▸ DESCRIPTION OF THE TASK
Nothing but the lines from the start of the entries through the line containing "(HTTPTimeout cfg = 0 ->" should appear in the answer, each given exactly.

(Dataset records)
========================
(** X3. The client of a constructed monitor never has the timeout 0
    (which would mean no limit). A timeout left unset becomes at
    least one second, and stays below the interval only when the
    interval is above one second: for shorter intervals the default
    is longer than the interval, which a configured timeout may not
    be. A configured timeout is kept as it is, also when negative. *)
Theorem NewHeartbeat_timeout_bounds (cfg : Config) (h : heartbeat) :
  time.is_int64 (HeartbeatInterval cfg) ->
  NewHeartbeat cfg = inl h ->
  Timeout (client h) <> 0
  /\ (HTTPTimeout cfg = 0 ->
      time.Second <= Timeout (client h)
      /\ (Timeout (client h) < HeartbeatInterval cfg
          <-> time.Second < HeartbeatInterval cfg))
  /\ (HTTPTimeout cfg <> 0 ->
      Timeout (client h) = HTTPTimeout cfg
      /\ Timeout (client h) < HeartbeatInterval cfg).
Proof.
  intros Hr Hnew. apply NewHeartbeat_inl in Hnew.
  destruct Hnew as [_ [HI [HT [_ [_ ->]]]]]. simpl.
  destruct (Z.eqb_spec (HTTPTimeout cfg) 0) as [H0 | H0].
  - unfold time.dsub. rewrite wrap64_small by (int64_bounds; lia).
    destruct (Z.ltb_spec (HeartbeatInterval cfg - time.Second) time.Second);
      unfold time.Second in *; repeat split; intros; lia.
  - repeat split; intros; lia.
Qed.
========================
▸ EXERCISE RESPONSE
(** X3. The client of a constructed monitor never has the timeout 0
    (which would mean no limit). A timeout left unset becomes at
    least one second, and stays below the interval only when the
    interval is above one second: for shorter intervals the default
    is longer than the interval, which a configured timeout may not
    be. A configured timeout is kept as it is, also when negative. *)
Theorem NewHeartbeat_timeout_bounds (cfg : Config) (h : heartbeat) :
  time.is_int64 (HeartbeatInterval cfg) ->
  NewHeartbeat cfg = inl h ->
  Timeout (client h) <> 0
  /\ (HTTPTimeout cfg = 0 ->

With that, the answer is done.